━━━━━ Task input ━━━━━

Lemma days_before_succ y m : 1 <= m -> days_before y (m + 1) = days_before y m + days_in_month y m.
Proof.
  intros Hm. unfold days_before. replace (m + 1 - 1) with ((m - 1) + 1) by lia.
  rewrite seqZ_app, fmap_app, foldr_app by lia. replace (1 + (m - 1)) with m by lia.
  replace (seqZ m 1) with [m] by (by rewrite seqZ_cons by lia). cbn [fmap list_fmap foldr].
  generalize (days_in_month y <$> seqZ 1 (m - 1)) as l. intros l.
  induction l as [|x l IH]; simpl; lia.
Qed.

Lemma day_of_year_closed y m d : 1 <= m <= 12 ->
  days_from_civil y m d - days_from_civil y 1 1 + 1 = days_before y m + d.
Proof.
  intros Hm. replace d with (1 + (d - 1)) at 1 by lia. rewrite day_step by lia.
  enough (days_from_civil y m 1 - days_from_civil y 1 1 = days_before y m) by lia.
  assert (forall n, 0 <= n -> n <= 11 ->
    days_from_civil y (n + 1) 1 - days_from_civil y 1 1 = days_before y (n + 1)) as Hn.
  { apply (natlike_ind (fun n => n <= 11 -> _)).
    - intros _. change (0 + 1) with 1. change (days_before y 1) with 0. lia.
    - intros n Hn IH Hle. unfold Z.succ. rewrite month_step, days_before_succ by lia.
      specialize (IH ltac:(lia)). lia. }
  specialize (Hn (m - 1)). replace (m - 1 + 1) with m in Hn by lia. apply Hn; lia.
Qed.

Lemma days_before_year y : days_before y 13 = days_in_year y.
Proof. unfold days_before, days_in_year, days_in_month. by destruct (is_leap y). Qed.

━━━━━

_Work item_
The required output is a copy of each line in the records where the string "with" occurs.

_Answer to this task_
  intros Hm. unfold days_before. replace (m + 1 - 1) with ((m - 1) + 1) by lia.
  rewrite seqZ_app, fmap_app, foldr_app by lia. replace (1 + (m - 1)) with m by lia.
  replace (seqZ m 1) with [m] by (by rewrite seqZ_cons by lia). cbn [fmap list_fmap foldr].
  intros Hm. replace d with (1 + (d - 1)) at 1 by lia. rewrite day_step by lia.
    - intros _. change (0 + 1) with 1. change (days_before y 1) with 0. lia.
  specialize (Hn (m - 1)). replace (m - 1 + 1) with m in Hn by lia. apply Hn; lia.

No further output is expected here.